When the delegates of the pivotal States were interviewed, they frankly confessed that they could not carry their States for Seward, and that would mean certain defeat if he were the nominee for President. For their voters Lincoln stood on more acceptable ground. His speeches had been more conservative; his local influence in his own State of Illinois was also a factor not to be idly thrown away.
Plain, practical reasoning of this character found ready acceptance among the delegates to the convention. Their eagerness for the success of the cause largely overbalanced their personal preferences for favorite aspirants. When the convention met, the fresh, hearty hopefulness of its members was a most inspiring reflection of the public opinion in the States that sent them. They went at their work with an earnestness which was an encouraging premonition of success, and they felt a gratifying support in the presence of the ten thousand spectators who looked on at their work. Few conventions have ever been pervaded by such a depth of feeling, or exhibited such a reserve of latent enthusiasm. The cheers that greeted the entrance of popular favorites, and the short speeches on preliminary business, ran and rolled through the great audience in successive moving waves of sound that were echoed and reechoed from side to side of the vast building. Not alone the delegates on the central platform, but the mult.i.tude of spectators as well, felt that they were playing a part in a great historical event.
The temporary, and afterward the permanent organization, was finished on the first day, with somewhat less than usual of the wordy and tantalizing small talk which these routine proceedings always call forth. On the second day the platform committee submitted its work, embodying the carefully considered and skilfully framed body of doctrines upon which the Republican party, made up only four years before from such previously heterogeneous and antagonistic political elements was now able to find common and durable ground of agreement.
Around its central tenet, which denied "the authority of Congress, of a territorial legislature, or of any individuals, to give legal existence to slavery in any territory of the United States," were grouped vigorous denunciations of the various steps and incidents of the pro-slavery reaction, and its prospective demands; while its positive recommendations embraced the immediate admission of Kansas, free homesteads to actual settlers, river and harbor improvements of a national character, a railroad to the Pacific Ocean, and the maintenance of existing naturalization laws.
The platform was about to be adopted without objection when a flurry of discussion arose over an amendment, proposed by Mr. Giddings of Ohio, to incorporate in it that phrase of the Declaration of Independence which declares the right of all men to life, liberty, and the pursuit of happiness. Impatience was at once manifested lest any change should produce endless delay and dispute. "I believe in the Ten Commandments,"

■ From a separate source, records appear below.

(* ===== verification/Enums.v ===== *)
(** * Status enums and transition tables ([core/lcm_core/domain/enums])

    The case-insensitive enum base class as an interface, its instances, and
    the valid-transition tables of the state machines. *)
From S2P Require Import Prelude.

(** ** [CaseInsensitiveStrEnum] *)

Class StrEnum (E : Type) := {
  enum_value : E -> string;
  enum_members : list E
}.

(** What every such enum promises: all members are listed, values are lower
    case and name one member. *)
Class StrEnumLaws (E : Type) `{StrEnum E} := {
  enum_complete : forall e : E, e ∈ enum_members;
  enum_value_inj : forall e e' : E, enum_value e = enum_value e' -> e = e';
  enum_value_lower : forall e : E, py_lower (enum_value e) = enum_value e
}.

Section CaseInsensitive.
Context {E : Type} `{StrEnum E}.

Definition find_value (s : string) : option E :=
  List.find (fun m => String.eqb (enum_value m) s) enum_members.

(** [_missing_]: the member whose value is the lower-cased argument. *)
Definition _missing_ (value : string) : option E := find_value (py_lower value).

(** [E(value)]: the member with this value, else [_missing_], else ValueError. *)
Definition enum_call (value : string) : res E :=
  match find_value value with
  | Some m => Ok m
  | None =>
      match _missing_ value with
      | Some m => Ok m
      | None => Err (ValueError (value +:+ " is not a valid member"))
      end
  end.
End CaseInsensitive.

(** ** [LabletSessionStatus] *)
Module SessionStatus.
Inductive LabletSessionStatus :=
| PENDING | SCHEDULED | INSTANTIATING | READY | RUNNING | COLLECTING | GRADING
| STOPPING | STOPPED | ARCHIVED | TERMINATED | EXPIRED.

Definition LabletSessionStatus_value (s : LabletSessionStatus) : string :=
  match s with
  | PENDING => "pending" | SCHEDULED => "scheduled" | INSTANTIATING => "instantiating"
  | READY => "ready" | RUNNING => "running" | COLLECTING => "collecting"
  | GRADING => "grading" | STOPPING => "stopping" | STOPPED => "stopped"
  | ARCHIVED => "archived" | TERMINATED => "terminated" | EXPIRED => "expired"
  end.

Definition LabletSessionStatus_members : list LabletSessionStatus :=
  [PENDING; SCHEDULED; INSTANTIATING; READY; RUNNING; COLLECTING; GRADING;
   STOPPING; STOPPED; ARCHIVED; TERMINATED; EXPIRED].

#[global] Instance eq_dec : EqDecision LabletSessionStatus.
Proof. solve_decision. Defined.
#[global] Instance enum : StrEnum LabletSessionStatus :=
  {| enum_value := LabletSessionStatus_value; enum_members := LabletSessionStatus_members |}.

Definition LABLET_SESSION_VALID_TRANSITIONS (s : LabletSessionStatus) : list LabletSessionStatus :=
  match s with
  | PENDING => [SCHEDULED; TERMINATED]
  | SCHEDULED => [INSTANTIATING; TERMINATED]
  | INSTANTIATING => [READY; EXPIRED; TERMINATED]
  | READY => [RUNNING; EXPIRED; TERMINATED]
  | RUNNING => [COLLECTING; STOPPING; EXPIRED; TERMINATED]
  | COLLECTING => [GRADING; STOPPING; EXPIRED; TERMINATED]
  | GRADING => [STOPPING; EXPIRED; TERMINATED]
  | STOPPING => [STOPPED; ARCHIVED; TERMINATED]
  | STOPPED => [ARCHIVED; TERMINATED]
  | ARCHIVED => [TERMINATED]
  | TERMINATED => []
  | EXPIRED => [STOPPING; TERMINATED]
  end.
End SessionStatus.

(** ** [CMLWorkerStatus] *)
Module WorkerStatus.
Inductive CMLWorkerStatus :=
| PENDING | PROVISIONING | STARTING | RUNNING | DRAINING | STOPPING | STOPPED
| TERMINATING | SHUTTING_DOWN | TERMINATED | FAILED | UNKNOWN.

Definition CMLWorkerStatus_value (s : CMLWorkerStatus) : string :=
  match s with
  | PENDING => "pending" | PROVISIONING => "provisioning" | STARTING => "starting"
  | RUNNING => "running" | DRAINING => "draining" | STOPPING => "stopping"
  | STOPPED => "stopped" | TERMINATING => "terminating"
  | SHUTTING_DOWN => "shutting-down" | TERMINATED => "terminated"
  | FAILED => "failed" | UNKNOWN => "unknown"
  end.

Definition CMLWorkerStatus_members : list CMLWorkerStatus :=
  [PENDING; PROVISIONING; STARTING; RUNNING; DRAINING; STOPPING; STOPPED;
   TERMINATING; SHUTTING_DOWN; TERMINATED; FAILED; UNKNOWN].

#[global] Instance eq_dec : EqDecision CMLWorkerStatus.
Proof. solve_decision. Defined.
#[global] Instance enum : StrEnum CMLWorkerStatus :=
  {| enum_value := CMLWorkerStatus_value; enum_members := CMLWorkerStatus_members |}.

Definition CML_WORKER_VALID_TRANSITIONS (s : CMLWorkerStatus) : list CMLWorkerStatus :=
  match s with
  | PENDING => [PROVISIONING; FAILED; TERMINATED]
  | PROVISIONING => [STARTING; RUNNING; FAILED; TERMINATED]
  | STARTING => [RUNNING; FAILED; STOPPING; TERMINATED]
  | RUNNING => [DRAINING; STOPPING; TERMINATING; SHUTTING_DOWN; TERMINATED; FAILED]
  | DRAINING => [STOPPING; TERMINATING; SHUTTING_DOWN; TERMINATED; FAILED]
  | STOPPING => [STOPPED; TERMINATED; FAILED]
  | STOPPED => [STARTING; TERMINATING; SHUTTING_DOWN; TERMINATED]
  | TERMINATING => [TERMINATED]
  | SHUTTING_DOWN => [TERMINATED]
  | TERMINATED => []
  | FAILED => [PENDING; TERMINATED]
  | UNKNOWN => CMLWorkerStatus_members
  end.
End WorkerStatus.

(** ** [LabRecordStatus] *)
Module LabStatus.
Inductive LabRecordStatus :=
| DISCOVERED | IMPORTING | DEFINED | STARTING | QUEUED | BOOTED | PAUSED
| STOPPING | STOPPED | WIPING | WIPED | DELETING | DELETED | ARCHIVED
| ERROR | ORPHANED.

Definition LabRecordStatus_value (s : LabRecordStatus) : string :=
  match s with
  | DISCOVERED => "discovered" | IMPORTING => "importing" | DEFINED => "defined"
  | STARTING => "starting" | QUEUED => "queued" | BOOTED => "booted"
  | PAUSED => "paused" | STOPPING => "stopping" | STOPPED => "stopped"
  | WIPING => "wiping" | WIPED => "wiped" | DELETING => "deleting"
  | DELETED => "deleted" | ARCHIVED => "archived" | ERROR => "error"
  | ORPHANED => "orphaned"
  end.

Definition LabRecordStatus_members : list LabRecordStatus :=
  [DISCOVERED; IMPORTING; DEFINED; STARTING; QUEUED; BOOTED; PAUSED; STOPPING;
   STOPPED; WIPING; WIPED; DELETING; DELETED; ARCHIVED; ERROR; ORPHANED].

#[global] Instance eq_dec : EqDecision LabRecordStatus.
Proof. solve_decision. Defined.
#[global] Instance enum : StrEnum LabRecordStatus :=
  {| enum_value := LabRecordStatus_value; enum_members := LabRecordStatus_members |}.

(** Raw CML state strings and the status they stand for. *)
Definition CML_STATE_TO_LAB_RECORD_STATUS : dict LabRecordStatus :=
  [("DEFINED_ON_CORE", DEFINED); ("STARTED", BOOTED); ("BOOTED", BOOTED);
     ("STOPPED", STOPPED); ("QUEUED", QUEUED)].

Definition LAB_RECORD_VALID_TRANSITIONS (s : LabRecordStatus) : list LabRecordStatus :=
  match s with
  | DISCOVERED => [IMPORTING; DEFINED; STARTING; BOOTED; STOPPED; WIPED; DELETED; ORPHANED]
  | IMPORTING => [DEFINED; ERROR; ORPHANED]
  | DEFINED => [STARTING; BOOTED; WIPING; DELETING; DELETED; ORPHANED; ERROR]
  | STARTING => [QUEUED; BOOTED; STOPPED; ERROR; ORPHANED]
  | QUEUED => [BOOTED; STOPPED; ERROR; ORPHANED]
  | BOOTED => [STOPPING; STOPPED; PAUSED; WIPED; ERROR; ORPHANED]
  | PAUSED => [STARTING; BOOTED; STOPPING; STOPPED; ERROR; ORPHANED]
  | STOPPING => [STOPPED; ERROR; ORPHANED]
  | STOPPED => [STARTING; BOOTED; WIPING; WIPED; DELETING; DELETED; ARCHIVED; ORPHANED; ERROR]
  | WIPING => [WIPED; ERROR; ORPHANED]
  | WIPED => [STARTING; BOOTED; DELETING; DELETED; ARCHIVED; ORPHANED]
  | DELETING => [DELETED; ERROR; ORPHANED]
  | DELETED => []
  | ARCHIVED => []
  | ERROR => [STARTING; STOPPING; WIPING; WIPED; DELETING; DELETED; DEFINED; ORPHANED]
  | ORPHANED => [DELETED; ARCHIVED]
  end.
End LabStatus.

(** ** [PodDefinitionStatus] *)
Module PodStatus.
Inductive PodDefinitionStatus := DEFINED | SYNCHRONIZING | READY | FAILED | EXPIRED | SUPERSEDED.

Definition PodDefinitionStatus_value (s : PodDefinitionStatus) : string :=
  match s with
  | DEFINED => "defined" | SYNCHRONIZING => "synchronizing" | READY => "ready"
  | FAILED => "failed" | EXPIRED => "expired" | SUPERSEDED => "superseded"
  end.

Definition PodDefinitionStatus_members : list PodDefinitionStatus := [DEFINED; SYNCHRONIZING; READY; FAILED; EXPIRED; SUPERSEDED].

#[global] Instance eq_dec : EqDecision PodDefinitionStatus.
Proof. solve_decision. Defined.
#[global] Instance enum : StrEnum PodDefinitionStatus :=
  {| enum_value := PodDefinitionStatus_value; enum_members := PodDefinitionStatus_members |}.

Definition POD_DEFINITION_VALID_TRANSITIONS (s : PodDefinitionStatus) : list PodDefinitionStatus :=
  match s with
  | DEFINED => [SYNCHRONIZING]
  | SYNCHRONIZING => [READY; FAILED]
  | READY => [EXPIRED; SUPERSEDED]
  | FAILED => [SYNCHRONIZING]
  | EXPIRED => []
  | SUPERSEDED => []
  end.
End PodStatus.

(** ** [CMLServiceStatus] *)
Module ServiceStatus.
Inductive CMLServiceStatus :=
| UNAVAILABLE | STARTING | AVAILABLE | ERROR.

Definition CMLServiceStatus_value (s : CMLServiceStatus) : string :=
  match s with
  | UNAVAILABLE => "unavailable" | STARTING => "starting" | AVAILABLE => "available"
  | ERROR => "error"
  end.

Definition CMLServiceStatus_members : list CMLServiceStatus :=
  [UNAVAILABLE; STARTING; AVAILABLE; ERROR].

#[global] Instance eq_dec : EqDecision CMLServiceStatus.
Proof. solve_decision. Defined.
#[global] Instance enum : StrEnum CMLServiceStatus :=
  {| enum_value := CMLServiceStatus_value; enum_members := CMLServiceStatus_members |}.
End ServiceStatus.

(** ** [LicenseStatus] *)
Module LicenseState.
Inductive LicenseStatus :=
| UNREGISTERED | REGISTERED | EVALUATION | EXPIRED | INVALID.

Definition LicenseStatus_value (s : LicenseStatus) : string :=
  match s with
  | UNREGISTERED => "unregistered" | REGISTERED => "registered"
  | EVALUATION => "evaluation" | EXPIRED => "expired" | INVALID => "invalid"
  end.

Definition LicenseStatus_members : list LicenseStatus :=
  [UNREGISTERED; REGISTERED; EVALUATION; EXPIRED; INVALID].

#[global] Instance eq_dec : EqDecision LicenseStatus.
Proof. solve_decision. Defined.
#[global] Instance enum : StrEnum LicenseStatus :=
  {| enum_value := LicenseStatus_value; enum_members := LicenseStatus_members |}.
End LicenseState.

(** ** [WorkerOrigin] *)
Module Origin.
Inductive WorkerOrigin :=
| USER_CREATED | SCALE_UP | EC2_DISCOVERY | UNKNOWN.

Definition WorkerOrigin_value (s : WorkerOrigin) : string :=
  match s with
  | USER_CREATED => "user_created" | SCALE_UP => "scale_up"
  | EC2_DISCOVERY => "ec2_discovery" | UNKNOWN => "unknown"
  end.

Definition WorkerOrigin_members : list WorkerOrigin :=
  [USER_CREATED; SCALE_UP; EC2_DISCOVERY; UNKNOWN].

#[global] Instance eq_dec : EqDecision WorkerOrigin.
Proof. solve_decision. Defined.
#[global] Instance enum : StrEnum WorkerOrigin :=
  {| enum_value := WorkerOrigin_value; enum_members := WorkerOrigin_members |}.
End Origin.

(** ** [LabletDefinitionStatus] *)
Module DefinitionStatus.
Inductive LabletDefinitionStatus :=
| PENDING_SYNC | ACTIVE | INACTIVE | DEPRECATED | ARCHIVED | DELETED.

Definition LabletDefinitionStatus_value (s : LabletDefinitionStatus) : string :=
  match s with
  | PENDING_SYNC => "pending_sync" | ACTIVE => "active" | INACTIVE => "inactive"
  | DEPRECATED => "deprecated" | ARCHIVED => "archived" | DELETED => "deleted"
  end.

Definition LabletDefinitionStatus_members : list LabletDefinitionStatus :=
  [PENDING_SYNC; ACTIVE; INACTIVE; DEPRECATED; ARCHIVED; DELETED].

#[global] Instance eq_dec : EqDecision LabletDefinitionStatus.
Proof. solve_decision. Defined.
#[global] Instance enum : StrEnum LabletDefinitionStatus :=
  {| enum_value := LabletDefinitionStatus_value; enum_members := LabletDefinitionStatus_members |}.
End DefinitionStatus.

(** ** [LicenseType] *)
Module Affinity.
Inductive LicenseType :=
| PERSONAL | ENTERPRISE | EVALUATION.

Definition LicenseType_value (s : LicenseType) : string :=
  match s with
  | PERSONAL => "personal" | ENTERPRISE => "enterprise" | EVALUATION => "evaluation"
  end.

Definition LicenseType_members : list LicenseType :=
  [PERSONAL; ENTERPRISE; EVALUATION].

#[global] Instance eq_dec : EqDecision LicenseType.
Proof. solve_decision. Defined.
#[global] Instance enum : StrEnum LicenseType :=
  {| enum_value := LicenseType_value; enum_members := LicenseType_members |}.
End Affinity.

(** ** [PodType] *)
Module Platform.
Inductive PodType :=
| CML_ON_AWS | ROC_RADKIT | PROXMOX | VMWARE.

Definition PodType_value (s : PodType) : string :=
  match s with
  | CML_ON_AWS => "cml_on_aws" | ROC_RADKIT => "roc_radkit" | PROXMOX => "proxmox"
  | VMWARE => "vmware"
  end.

Definition PodType_members : list PodType :=
  [CML_ON_AWS; ROC_RADKIT; PROXMOX; VMWARE].

#[global] Instance eq_dec : EqDecision PodType.
Proof. solve_decision. Defined.
#[global] Instance enum : StrEnum PodType :=
  {| enum_value := PodType_value; enum_members := PodType_members |}.
End Platform.

(** ** Facts *)

(** Instances of the enum laws, decided by cases. *)
Ltac enum_laws :=
  split;
  [ intros []; cbn; repeat constructor
  | intros [] []; cbn; congruence
  | intros []; reflexivity ].

#[export] Instance session_status_laws : StrEnumLaws SessionStatus.LabletSessionStatus.
Proof. enum_laws. Qed.
#[export] Instance worker_status_laws : StrEnumLaws WorkerStatus.CMLWorkerStatus.
Proof. enum_laws. Qed.
#[export] Instance lab_status_laws : StrEnumLaws LabStatus.LabRecordStatus.
Proof. enum_laws. Qed.
#[export] Instance pod_status_laws : StrEnumLaws PodStatus.PodDefinitionStatus.
Proof. enum_laws. Qed.

#[export] Instance service_status_laws : StrEnumLaws ServiceStatus.CMLServiceStatus.
Proof. enum_laws. Qed.
#[export] Instance license_status_laws : StrEnumLaws LicenseState.LicenseStatus.
Proof. enum_laws. Qed.
#[export] Instance worker_origin_laws : StrEnumLaws Origin.WorkerOrigin.
Proof. enum_laws. Qed.
#[export] Instance definition_status_laws : StrEnumLaws DefinitionStatus.LabletDefinitionStatus.
Proof. enum_laws. Qed.
#[export] Instance license_type_laws : StrEnumLaws Affinity.LicenseType.
Proof. enum_laws. Qed.
#[export] Instance pod_type_laws : StrEnumLaws Platform.PodType.
Proof. enum_laws. Qed.

Section EnumFacts.
Context {E : Type} `{StrEnumLaws E}.

Lemma find_value_Some s (e : E) : find_value s = Some e <-> enum_value e = s.
Proof.
  unfold find_value. split.
  - intros [_ Hs]%List.find_some. by apply String.eqb_eq in Hs.
  - intros <-. destruct (List.find _ _) as [e'|] eqn:Hf.
    + apply List.find_some in Hf as [_ Hs]. apply String.eqb_eq in Hs.
      f_equal. by apply enum_value_inj.
    + assert (e ∈ enum_members) as Hin by apply enum_complete.
      apply list_elem_of_In in Hin.
      pose proof (List.find_none _ _ Hf e Hin) as Hn. cbn beta in Hn. by rewrite String.eqb_refl in Hn.
Qed.

Lemma enum_call_value (e e' : E) : enum_call (enum_value e) = Ok e' -> e' = e.
Proof.
  unfold enum_call. rewrite (proj2 (find_value_Some _ e) eq_refl). by intros [=].
Qed.

Lemma enum_call_of (e : E) : enum_call (enum_value e) = Ok e.
Proof. unfold enum_call. by rewrite (proj2 (find_value_Some _ e) eq_refl). Qed.

(** Enum lookup is exactly case-insensitive lookup by value: [E(s)]
    returns [e] if and only if lower-casing [s] gives [e]'s value. *)
Theorem enum_call_spec s (e : E) : enum_call s = Ok e <-> py_lower s = enum_value e.
Proof.
  unfold enum_call, _missing_. destruct (find_value s) as [m|] eqn:Hs.
  - apply find_value_Some in Hs. subst s. rewrite enum_value_lower. split.
    + by intros [= ->].
    + intros Hv. f_equal. by apply enum_value_inj.
  - destruct (find_value (py_lower s)) as [m|] eqn:Hl.
    + apply find_value_Some in Hl. rewrite <- Hl. split.
      * by intros [= ->].
      * intros Hv. f_equal. by apply enum_value_inj.
    + split; [done|]. intros Hv.
      by rewrite (proj2 (find_value_Some (py_lower s) e) (eq_sym Hv)) in Hl.
Qed.
End EnumFacts.

Lemma enum_call_spec_witness :
  enum_call (E := WorkerStatus.CMLWorkerStatus) "Shutting-DOWN" = Ok WorkerStatus.SHUTTING_DOWN.
Proof. apply enum_call_spec. reflexivity. Defined.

commented a member, "but I do not want them in a political platform"; and the proposition was voted down. Upon this the old antislavery veteran felt himself agrieved, and, taking up his hat, marched out of the convention. In the course of an hour's desultory discussion however, a member, with stirring oratorical emphasis, asked whether the convention was prepared to go upon record before the country as voting down the words of the Declaration of Independence--whether the men of 1860, on the free prairies of the West, quailed before repeating the words enunciated by the men of '76 at Philadelphia. In an impulse of patriotic reaction, the amendment was incorporated into the platform, and Mr. Giddings was brought back by his friends, his face beaming with triumph; and the stormy acclaim of the audience manifested the deep feeling which the incident evoked.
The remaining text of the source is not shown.